Debo dejar constancia en este mismo cuaderno de una explicación y una excusa por la forma brusca en que termina mi diario. Un posible lector (una amable lectora) podría buscar inacabablemente esa explicación sin acertar jamás con la correcta. El motivo por el que abandoné la pluma fue en cierto sentido trivial e incluso vejatorio pero, al mismo tiempo, causa de mucha hilaridad.

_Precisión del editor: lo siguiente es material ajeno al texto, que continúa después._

Lemma afterChecks_failures envOwnerAddress st tr :
  deployOwner = deployOwnerOf params envOwnerAddress ->
  consoleErrors tr = [] ->
  wp (afterChecks world env params OFT_ABI OFT_BYTECODE envOwnerAddress)
     (fun r st' tr' =>
        match r with
        | Ok res => isError res = true -> failureReported res st' tr'
        | Throw e =>
            consoleErrors tr' = [] /\
            thrownByCatch world env params OFT_ABI OFT_BYTECODE deployOwner e
        end) st tr.
Proof.
  intros Howner Hquiet.
  eapply wp_mono;
    [| apply (afterChecks_rule world env params
                (fun res st' tr' => isError res = true -> failureReported res st' tr')
                (fun e _ tr' =>
                   consoleErrors tr' = [] /\
                   thrownByCatch world env params OFT_ABI OFT_BYTECODE deployOwner e)
                OFT_ABI OFT_BYTECODE envOwnerAddress
                (fun _ _ tr' => consoleErrors tr' = [])
                (fun _ tr' => consoleErrors tr' = []))].
  - intros [res | e] st' tr' H; exact H.
  - auto.
  - auto.
  - intros pre chain post st0 tr0 Heq H. rewrite <- Howner.
    unfold deployOnChain, pushResult.
    wp_step. wp_step.
    wp_apply deployAttempt_spec.
    intros [[res |] | e] st' tr' (_ & _ & Hc & H'); cbn [outcome];
      [contradiction | congruence |].
    eapply wp_mono; [| apply deployFailed_reports; congruence].
    intros [[res |] | e'] st'' tr'' H''; cbn [outcome]; [auto | contradiction |].
    destruct H'' as [Hq Hd]. split; [exact Hq |].
    exists chain. split; [rewrite Heq; apply in_elt | exact Hd].
  - auto.
  - intros A B st0 tr0 H. eapply wp_mono; [| apply peerWith_reports; exact H].
    intros [[res |] | e] st' tr' H'; cbn [outcome]; [auto | exact H' | contradiction].
  - intros deployed A st0 tr0 H.
    eapply wp_mono; [| apply enforceOn_reports; exact H].
    intros [[res |] | e] st' tr' H'; cbn [outcome]; [auto | exact H' | contradiction].
  - intros st0 tr0 H. eapply wp_mono; [| apply reportPhase_spec].
    intros r st' tr' (-> & _ & _ & _ & ->). cbn [answer isError]. discriminate.
  - exact Hquiet.
Qed.

End Failures.

Section FailureRuns.
Variable world : World.
Variable env : Env.
Variable params : DeployParams.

Ahora que ya estoy a salvo en tierra y que puedo andar normalmente, he empezado a sospechar (aunque parezca poco amable el decirlo) que nuestra hilaridad fue una especie de locura que recorrió el barco, como si hubiera tenido razón el señor Smiles, el navegante mayor.
Resumiendo.
Mientras mi querido amigo Charles Summers y yo estábamos aclarando aquel absurdo malentendido, salió relevado de guardia Cumbershum. Yo no presencié lo que ocurrió, pues el suicidio del pobre Wheeler ante mis propios ojos me tenía abrumado y me vi obligado a retirarme a la conejera que me había encontrado Charles y quedarme allí mucho tiempo, temblando como si el trabuco me hubiera herido a mí, además de matar a Wheeler. Pero me contaron exactamente lo que ocurrió.
Cuando Cumbershum bajaba lo detuvo el sobrecargo, el señor Jones. Éste, cada vez más preocupado por sus posesiones a bordo, rogó al señor Cumbershum que le concediera unos momentos. El señor Cumbershum contaría más tarde la entrevista a Charles Summers y a los demás oficiales con muestras de gran regocijo:
—Señor Cumbershum, se lo ruego. ¿Va, a hundirse el barco?

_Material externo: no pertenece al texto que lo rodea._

(** What a successful upload leaves in the store. *)
Lemma createFileRecord_success (req : Req.t) (w w' : World) (resp : Response) :
  Controller.createFileRecord req w = (Ok resp, w') ->
  statusOf resp = 201 ->
  exists file r,
    Req.file req = Some file
    /\ resp = Json 201 true (Some "File uploaded successfully") (OneRecord r)
    /\ collection w' = collection w ++ [r]
    /\ fileName r = JS.trim (Req.filename file)
    /\ fileName r <> ""
    /\ fileType r = Schema.fileTypeForExt (JS.toLowerCase (Path.extname (fileName r))).
Proof.
  unfold Controller.createFileRecord. unfoldM.
  destruct (Controller.isBlank _).
  { destruct (Controller.unlinkUploaded _ _) as [[[]|e] wu].
    - intros H; inversion H; subst; discriminate.
    - destruct (Controller.cleanUp _ _) as [[[]|e'] wc];
        intros H; inversion H; subst; discriminate. }
  destruct (Req.file req) as [file|]; [|intros H; inversion H; subst; discriminate].
  destruct (Store.create _ _ _ _ _ _ _ _ _ w) as [[doc|e] w1] eqn:Hc;
    [|discriminate Hc].
  apply create_doc_fields in Hc as (Hfn & Hnew & _ & _ & Hc1 & _).
  pose proof (save_spec doc w1) as Hs.
  destruct (Store.save doc w1) as [[doc'|e] w2].
  2:{ destruct (Controller.cleanUp _ _) as [[[]|e'] wc];
        intros H; inversion H; subst; discriminate. }
  destruct Hs as (Hv & -> & _ & _ & _ & Hc2). rewrite Hnew in Hc2.
  destruct (emit_spec (FileCreated (fields (mkDocument (Schema.preSave (fields doc)) false []))) w2)
    as (w3 & -> & _ & _ & Hc3 & _).
  intros H _. inversion H; subst resp w'; clear H.
  apply validate_true in Hv as (_ & _ & Hfne).
  destruct (preSave_frame (fields doc)) as (_ & _ & Pfn & _).
  exists file, (Schema.preSave (fields doc)). cbn [fields] in *.
  split; [reflexivity|]. split; [reflexivity|].
  split; [congruence|]. rewrite Pfn.
  split; [assumption|]. split; [assumption|].
  now apply preSave_fileType.
Qed.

Daba la casualidad de que Cumbershum era uno de los oficiales que más dinero le debían. Le respondió a carcajadas:
—¡Sí, el maldito barco se va a hundir, hijoputa cobarde, y la muerte anula todas las deudas!
El resultado no fue el que esperaba Cumbershum. El señor Jones, dominado por su pasión absorbente, se marchó corriendo y volvió con un puñado de pagarés, cuyo pago inmediato exigió. Cumbershum se negó, sugiriendo que podía utilizar los papeles para algo que no creo necesario explicar. El efecto de aquella negativa fue que el hombre cayera en una especie de pánico contenido. Recorrió todo el barco, sin hacer caso de los balanceos, que a veces lo ponían en peligro de ahogarse, como si su propia seguridad fuera lo que menos le importaba en el mundo. En cualquier otro hombre hubiera sido un acto de locura, de heroísmo o de ambas cosas. Trató de cobrar sus pagarés por todo el barco, y en todas partes tropezó con una negativa a veces más dura incluso que la de Cumbershum. Creo que nada, ni la llegada del Rey Neptuno cuando cruzamos el ecuador, ni la función que se representó cuando estábamos al lado del Alcyone causó una diversión tan universal y en general beneficiosa. ¡Durante un rato fuimos de verdad un «barco feliz»!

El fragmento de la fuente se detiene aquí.